▸ Task description
For the entries below, the result should be an exact transcription of the lines from the one with "assert (map key" up to and including the one with "change (negb (SCOPE_SERIES", and only those.

*** Opening Provided information ***

(* ===== verification/OutcomeSpaceProps.v ===== *)
(** * Properties of outcome spaces ([src/analysis/outcome_space.py])

    The enumeration of a series is exact: its outcomes are the ways the series can be
    played, and the outcomes reachable from a state are those that continue it. *)
From stdpp Require Import gmap fin_sets strings.
From S2P Require Import Prelude Order Wire ObjectKeys OutcomeSpace.

(** ** Strings *)
Lemma append_nil_r s : s +:+ "" = s.
Proof. induction s as [|c s IH]; [done|]. exact (f_equal (String c) IH). Qed.

Lemma append_assoc r s t : (r +:+ s) +:+ t = r +:+ (s +:+ t).
Proof. induction r as [|c r IH]; [done|]. exact (f_equal (String c) IH). Qed.

Lemma append_inj r s t : r +:+ s = r +:+ t → s = t.
Proof. apply (inj (String.append r)). Qed.

Lemma prefix_spec p q : String.prefix p q = true ↔ ∃ r, q = p +:+ r.
Proof.
  revert q. induction p as [|c p IH]; intros q; simpl.
  { split; [intros _; by exists q|by destruct q]. }
  destruct q as [|c' q]; [split; [done|]; by intros [r ?]|].
  assert (∀ r, String c' q = String c p +:+ r ↔ c' = c ∧ q = p +:+ r) as Hr.
  { intros r. change (String c p +:+ r) with (String c (p +:+ r)). naive_solver. }
  setoid_rewrite Hr. cbn [String.prefix]. case_match.
  - rewrite IH. naive_solver.
  - naive_solver.
Qed.

Lemma count_char_nil c : count_char c "" = 0.
Proof. done. Qed.

Lemma count_char_cons c d s : count_char c (String d s) = (if decide (d = c) then 1 else 0) + count_char c s.
Proof.
  unfold count_char, chars. cbn [chars String.list_ascii_of_string].
  destruct (decide (d = c)); [rewrite filter_cons_True by done|rewrite filter_cons_False by done]; cbn [length]; lia.
Qed.

Lemma count_char_nonneg c s : 0 ≤ count_char c s.
Proof. unfold count_char. lia. Qed.

(** ** Playing a series *)
Definition map_sides (s : string) : Prop := Forall (λ c, c = H ∨ c = A) (chars s).

(** Some side has its wins, having started from [h] and [a]. *)
Definition decided (t h a : Z) (s : string) : Prop := h + count_char H s = t ∨ a + count_char A s = t.
#[global] Instance decided_dec t h a s : Decision (decided t h a s).
Proof. unfold decided. apply _. Defined.

(** A play runs until some side has its wins, and no further. *)
Definition play (t h a : Z) (s : string) : Prop :=
  map_sides s ∧ decided t h a s ∧ ∀ p r, s = p +:+ r → r ≠ "" → ¬ decided t h a p.

Lemma decided_cons t h a c s : c = H ∨ c = A →
  decided t h a (String c s) ↔ decided t (if decide (c = H) then h + 1 else h) (if decide (c = A) then a + 1 else a) s.
Proof. intros Hc. unfold decided. rewrite !count_char_cons. destruct Hc as [-> | ->]; simpl; lia. Qed.

Lemma play_decided t h a s : decided t h a "" → play t h a s ↔ s = "".
Proof.
  intros Hd. split.
  - intros (_ & _ & Hp). destruct (decide (s = "")) as [|Hs]; [done|]. by destruct (Hp "" s).
  - intros ->. split_and!; [constructor|done|]. intros [|c p] [|d r]; done.
Qed.

Lemma play_undecided t h a s : ¬ decided t h a "" →
  play t h a s ↔ (∃ r, s = String H r ∧ play t (h + 1) a r) ∨ (∃ r, s = String A r ∧ play t h (a + 1) r).
Proof.
  intros Hd.
  assert (∀ c r, c = H ∨ c = A →
    play t h a (String c r) ↔ play t (if decide (c = H) then h + 1 else h) (if decide (c = A) then a + 1 else a) r) as Hc.
  { intros c r Hc. unfold play, map_sides. cbn [chars String.list_ascii_of_string]. rewrite Forall_cons, decided_cons by done.
    split; intros (Hs & Ho & Hp); split_and!; try done; try (by destruct Hs).
    - intros p q -> Hq. rewrite <- decided_cons by done. by eapply Hp.
    - intros [|d p] q E Hq; [done|]. injection E as <- ->. rewrite decided_cons by done. by eapply Hp. }
  split.
  - intros Hplay. destruct s as [|c r]; [by destruct Hplay as (_ & ? & _)|].
    assert (c = H ∨ c = A) as Hs by (destruct Hplay as (Hs & _); by inversion Hs).
    apply Hc in Hplay; [|done]. destruct Hs as [-> | ->]; [left|right]; by exists r.
  - intros [(r & -> & Hp)|(r & -> & Hp)]; apply Hc; auto.
Qed.

(** ** The enumeration *)
Lemma walk_plays fuel t h a prefix results :
  h ≤ t → a ≤ t → 0 < 2 * t - h - a ≤ Z.of_nat fuel →
  ∃ l, walk fuel t prefix h a results = Ok (results ++ map (String.append prefix) l) ∧
    NoDup l ∧ ∀ s, s ∈ l ↔ play t h a s.
Proof.
  revert h a prefix results. induction fuel as [|fuel IH]; intros h a prefix results Hh Ha Hf; [lia|].
  cbn [walk]. destruct ((h =? t) || (a =? t)) eqn:Ed.
  - assert (decided t h a "") as Hd by (unfold decided; rewrite !count_char_nil; lia).
    exists [""]. split_and!; [cbn [map]; by rewrite append_nil_r|apply NoDup_singleton|].
    intros s. rewrite list_elem_of_singleton. symmetry. by apply play_decided.
  - assert (¬ decided t h a "") as Hd by (unfold decided; rewrite !count_char_nil; lia).
    apply orb_false_iff in Ed as [Eh Ea].
    destruct (IH (h + 1) a (prefix +:+ "H") results) as (l1 & -> & Hn1 & Hl1); [lia..|].
    cbn [mbind result_bind].
    destruct (IH h (a + 1) (prefix +:+ "A") (results ++ map (String.append (prefix +:+ "H")) l1))
      as (l2 & -> & Hn2 & Hl2); [lia..|].
    assert (∀ c l, map (String.append (prefix +:+ String c "")) l
      = map (String.append prefix) (map (String c) l)) as Hm.
    { intros c l. rewrite map_map. apply map_ext. intros s. by rewrite append_assoc. }
    exists (map (String H) l1 ++ map (String A) l2). split_and!.
    + rewrite map_app, <- app_assoc. by rewrite <- (Hm H), <- (Hm A).
    + apply NoDup_app. split_and!; [| |]; try (apply NoDup_fmap_2; [intros ?? [=]; done|done]).
      intros s (r & -> & _)%list_elem_of_fmap. by intros (r' & ? & _)%list_elem_of_fmap.
    + intros s. rewrite elem_of_app, play_undecided, !list_elem_of_fmap by done.
      by setoid_rewrite Hl1; setoid_rewrite Hl2.
Qed.

Lemma series_sequences_plays n : 0 < n → n mod 2 = 1 →
  ∃ l, series_sequences n = Ok l ∧ NoDup l ∧ ordered l ∧ ∀ s, s ∈ l ↔ play (target_wins n) 0 0 s.
Proof.
  intros Hn Ho. unfold series_sequences, target_wins.
  replace ((n <? 1) || (n mod 2 =? 0)) with false by lia.
  pose proof (Z.div_mod n 2) as Hdiv.
  destruct (walk_plays (Z.to_nat (2 * (n / 2 + 1))) (n / 2 + 1) 0 0 "" []) as (l & -> & Hnd & Hl); [lia..|].
  cbn [mbind result_bind]. exists (sorted (map (String.append "") l)).
  assert (map (String.append "") l = l) as -> by (rewrite <- (map_id l) at 2; by apply map_ext).
  split_and!; [done|by rewrite sorted_perm|apply sorted_ordered|]. intros s. by rewrite sorted_elem.
Qed.

(** ** What a play ends with *)
Lemma map_sides_length s : map_sides s → count_char H s + count_char A s = Z.of_nat (String.length s).
Proof.
  induction s as [|c s IH]; [done|]. intros Hs. unfold map_sides in Hs.
  cbn [chars String.list_ascii_of_string] in Hs. apply Forall_cons in Hs as [Hc Hs]. specialize (IH Hs).
  rewrite !count_char_cons. cbn [String.length]. destruct Hc as [-> | ->]; simpl; lia.
Qed.

Lemma count_char_app c s t : count_char c (s +:+ t) = count_char c s + count_char c t.
Proof. unfold count_char. rewrite chars_app, filter_app, length_app. lia. Qed.

(** The last map of a play takes exactly one side to its wins. *)
Lemma play_result t h a s : h ≤ t → a ≤ t → h + a < 2 * t → play t h a s →
  (h + count_char H s = t ∧ a + count_char A s < t) ∨ (h + count_char H s < t ∧ a + count_char A s = t).
Proof.
  intros Hh Ha Ht Hp. revert h a Hh Ha Ht Hp. induction s as [|c s IH]; intros h a Hh Ha Ht Hp.
  - destruct Hp as (_ & Hd & _). unfold decided in Hd. rewrite !count_char_nil in *. lia.
  - destruct (decide (decided t h a "")) as [Hd|Hd].
    { by apply play_decided in Hp. }
    apply play_undecided in Hp; [|done]. unfold decided in Hd. rewrite !count_char_nil in Hd.
    rewrite !count_char_cons.
    destruct Hp as [(r & [= -> <-] & Hp)|(r & [= -> <-] & Hp)]; simpl; apply IH in Hp; lia.
Qed.

(** ** Reachability *)
Lemma select_ok s f g :
  Forall (λ o, f (outcome_payload o) = Ok (g o)) (outcomes s) →
  select s f = Ok (list_to_set (map key (filter (λ o, g o = true) (outcomes s)))).
Proof.
  intros Hf. unfold select.
  assert (mapR (λ o, b ← f (outcome_payload o); Ok (if (b : bool) then [key o] else [])) (outcomes s)
    = Ok (map (λ o, if g o then [key o] else []) (outcomes s))) as ->.
  { induction Hf as [|o l Ho _ IH]; [done|]. cbn [mapR map]. rewrite Ho. cbn [mbind result_bind].
    rewrite IH. done. }
  cbn [mbind result_bind]. do 2 f_equal. clear Hf. induction (outcomes s) as [|o l IH]; [done|].
  cbn [map concat]. rewrite IH. destruct (g o) eqn:E.
  - by rewrite filter_cons_True.
  - by rewrite filter_cons_False by congruence.
Qed.

(** C40. A best-of-[n] space is exact.  Its outcomes are, once each, the sequences that
    stop when a side first has its [n/2+1] wins; in each of them the winner has just
    those wins and the loser fewer, over at most [n] maps.  After a prefix of maps the
    reachable outcomes are the plays that continue it, and a sequence settles the space
    exactly when it is a play. *)
Theorem series_space_exact ek n home away : 0 < n → n mod 2 = 1 →
  ∃ space, build_series_space ek n home away = Ok space ∧
    NoDup (map key (outcomes space)) ∧
    (∀ o, o ∈ outcomes space ↔ ∃ q, play (target_wins n) 0 0 q ∧ o = series_outcome home away q) ∧
    (∀ q, play (target_wins n) 0 0 q →
       Z.max (count_char H q) (count_char A q) = target_wins n ∧ count_char H q ≠ count_char A q ∧
       target_wins n ≤ Z.of_nat (String.length q) ≤ n) ∧
    (∀ p, p ≠ "" → ∃ ks, reachable_keys space p = Ok ks ∧
       ∀ k, k ∈ ks ↔ ∃ r, play (target_wins n) 0 0 (p +:+ r) ∧ k = "seq:" +:+ (p +:+ r)) ∧
    (∀ h a q k, settled_outcome_key space h a (Some q) = Some k ↔
       play (target_wins n) 0 0 q ∧ k = "seq:" +:+ q).
Proof.
  intros Hn Ho. destruct (series_sequences_plays n Hn Ho) as (l & El & Hnd & _ & Hl).
  unfold build_series_space. rewrite El. cbn [mbind result_bind]. eexists. split; [done|].
  cbn [outcomes].
  assert (map key (map (series_outcome home away) l) = map (String.append "seq:") l) as Hk by (by rewrite map_map).
  rewrite Hk. split_and!.
  - apply NoDup_fmap_2; [apply _|done].
  - intros o. rewrite list_elem_of_fmap. setoid_rewrite Hl. naive_solver.
  - intros q Hq. pose proof (proj1 Hq) as Hs. apply map_sides_length in Hs.
    pose proof (count_char_nonneg H q). pose proof (count_char_nonneg A q).
    apply play_result in Hq; unfold target_wins in *; pose proof (Z.div_mod n 2); lia.
  - intros p Hp. unfold reachable_keys. cbn [scope]. rewrite (proj2 (String.eqb_neq _ _) Hp). cbn [negb orb String.eqb].
    change (negb (SCOPE_SERIES =? SCOPE_SERIES)%string || false) with false. cbv iota.
    erewrite (select_ok _ _ (λ o, match outcome_payload o with Series q => String.prefix p (sequence q) | Score _ => false end)).
    2:{ apply Forall_forall. intros o (q & -> & _)%list_elem_of_fmap. done. }
    eexists. split; [done|]. intros k. rewrite elem_of_list_to_set, list_elem_of_fmap. cbn [outcomes].
    setoid_rewrite list_elem_of_filter. setoid_rewrite list_elem_of_fmap. split.
    + intros (o & -> & Hpre & q & -> & Hq). cbn [outcome_payload sequence series_outcome] in Hpre.
      apply prefix_spec in Hpre as [r ->]. exists r. by rewrite <- Hl.
    + intros (r & Hr & ->). exists (series_outcome home away (p +:+ r)). split_and!; [done| |].
      * cbn [outcome_payload sequence series_outcome]. apply prefix_spec. by exists r.
      * exists (p +:+ r). by rewrite Hl.
  - intros h a q k. unfold settled_outcome_key. cbn [scope]. rewrite String.eqb_refl.
    unfold keys. cbn [outcomes]. rewrite Hk.
    assert (("seq:" +:+ q) ∈@{gset string} list_to_set (map (String.append "seq:") l) ↔ play (target_wins n) 0 0 q) as Hq.
    { rewrite elem_of_list_to_set, <- Hl, list_elem_of_fmap. split; [|by exists q].
      intros (q' & E%append_inj & Hq). by subst. }
    destruct (decide _) as [Hd|Hd]; rewrite Hq in Hd; naive_solver.
Qed.

Lemma series_space_exact_witness :
  ∃ space, build_series_space "final" 3 "Ayr" "Bute" = Ok space ∧
    series_sequences 3 = Ok ["AA"; "AHA"; "AHH"; "HAA"; "HAH"; "HH"] ∧
    ∀ p, p ≠ "" → ∃ ks, reachable_keys space p = Ok ks ∧
      ∀ k, k ∈ ks ↔ ∃ r, play 2 0 0 (p +:+ r) ∧ k = "seq:" +:+ (p +:+ r).
Proof.
  destruct (series_space_exact "final" 3 "Ayr" "Bute") as (space & Hs & _ & _ & _ & Hr & _); [done|done|].
  exists space. split_and!; [done|vm_compute; reflexivity|exact Hr].
Defined.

*** Closing Provided information ***

▸ Solution for this problem
  assert (map key (map (series_outcome home away) l) = map (String.append "seq:") l) as Hk by (by rewrite map_map).
  rewrite Hk. split_and!.
  - apply NoDup_fmap_2; [apply _|done].
  - intros o. rewrite list_elem_of_fmap. setoid_rewrite Hl. naive_solver.
  - intros q Hq. pose proof (proj1 Hq) as Hs. apply map_sides_length in Hs.
    pose proof (count_char_nonneg H q). pose proof (count_char_nonneg A q).
    apply play_result in Hq; unfold target_wins in *; pose proof (Z.div_mod n 2); lia.
  - intros p Hp. unfold reachable_keys. cbn [scope]. rewrite (proj2 (String.eqb_neq _ _) Hp). cbn [negb orb String.eqb].
    change (negb (SCOPE_SERIES =? SCOPE_SERIES)%string || false) with false. cbv iota.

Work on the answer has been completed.